Casi sin darse cuenta se fue convirtiendo en un referente del stand up, quizá porque fue un fan del género desde que descubrió a Woody Allen en los ’80 o desde que entendió que era un registro particular: ni cuento, ni anecdotario, sino “situaciones que relata alguien que sabe sufrir –sigue–. En el stand up lo que decís te tiene que estar pasando, ser un tema que te sensibilice en el momento. Si se dan cuenta de que el guión está escrito, no sirve”. Ahora, el monólogo irrumpe en el panorama porteño con la fuerza de la espontaneidad, no se limita a los actores, convoca a una locutora y periodista (Dalia Gutmann), a un ejecutivo de TV (Max Goldenberg), al propio Wainraich (¿?) en un amplio espectro que sólo tiene un rasgo en común: no poder parar de hablar, sublimar toda la furia y la venganza con la palabra, hacer una catarsis larga y desmedida que sólo se calma cuando estalla una carcajada general.
–¿Cómo se convirtió el stand up en un boom?
–Llegó tarde a Buenos Aires, como pasa con todo: y hay cada vez más porque necesita sólo de un micrófono y un tipo, es un show barato, accesible y que se resuelve con cinco pibes creativos.
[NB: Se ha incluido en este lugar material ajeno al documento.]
(** ** The packages the adapter calls into *)

Module http.
Record Response := { StatusCode : Z }.
Definition StatusNotFound : Z := 404.
End http.

Module autorest.
(** [autorest.Response] wraps a [*http.Response] that may be nil. *)
Record Response := { Response' : option http.Response }.
End autorest.

Module utils.
(** Modelled from the spec: [utils.ResponseWasNotFound] (azurerm/utils) is
    not part of the sources at hand; the spec calls it the test for a
    "not-found response": an HTTP response is present and its status is
    404 Not Found. *)
Definition ResponseWasNotFound (resp : autorest.Response) : bool :=
  match autorest.Response' resp with
  | Some r => Z.eqb (http.StatusCode r) http.StatusNotFound
  | None => false
  end.
End utils.

(** [date.Time], as seconds since the epoch. *)
Abbreviation Time := Z.

Module sql.
(** [sql.ElasticPoolEdition] is a string type. *)
Abbreviation ElasticPoolEdition := string.
Definition ElasticPoolEditionBasic : ElasticPoolEdition := "Basic".
Definition ElasticPoolEditionPremium : ElasticPoolEdition := "Premium".
Definition ElasticPoolEditionStandard : ElasticPoolEdition := "Standard".

(** The fields of [sql.ElasticPoolProperties] the adapter touches;
    [*int32] and [*date.Time] are options. *)
Record ElasticPoolProperties := {
  CreationDate : option Time;
  Edition : ElasticPoolEdition;
  Dtu : option Z;
  DatabaseDtuMax : option Z;
  DatabaseDtuMin : option Z;
  StorageMB : option Z
}.

(** [sql.ElasticPool]; [Properties] is the embedded
    [*ElasticPoolProperties]. *)
Record ElasticPool := {
  Response : autorest.Response;
  Properties : option ElasticPoolProperties;
  Tags : ApiTags;
  Location : option string;
  ID : option string;
  Name : option string
}.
Vas por Corrientes un sábado y te llenan de panfletos: yo, en el escenario, cuento que no sé qué cara poner frente al portero visor, que no sé cómo se llama Chunchuna Villafañe, o que no aprendí a relacionarme con los mozos. La clave es que la gente diga: “¡Es verdad!”
–¿Cuándo está bien resuelto?
–Tiene que ser una exageración de lo que en verdad te pasó. El riesgo es que los amigos se caguen de risa, y que lo hagas con desconocidos y no se ría nadie. El modelo que tomo es el Woody de los ’80 que cuestionaba la religión de modo profundo o comprometido, o el Seinfeld de los ’90 que cambió el tono durmiéndose durante La lista de Schindler. ¿Un tercer relevo? Tal vez Christian Castro, que se hizo judío. Yo lo vi con la kipá: puede ser el nuevo emblema.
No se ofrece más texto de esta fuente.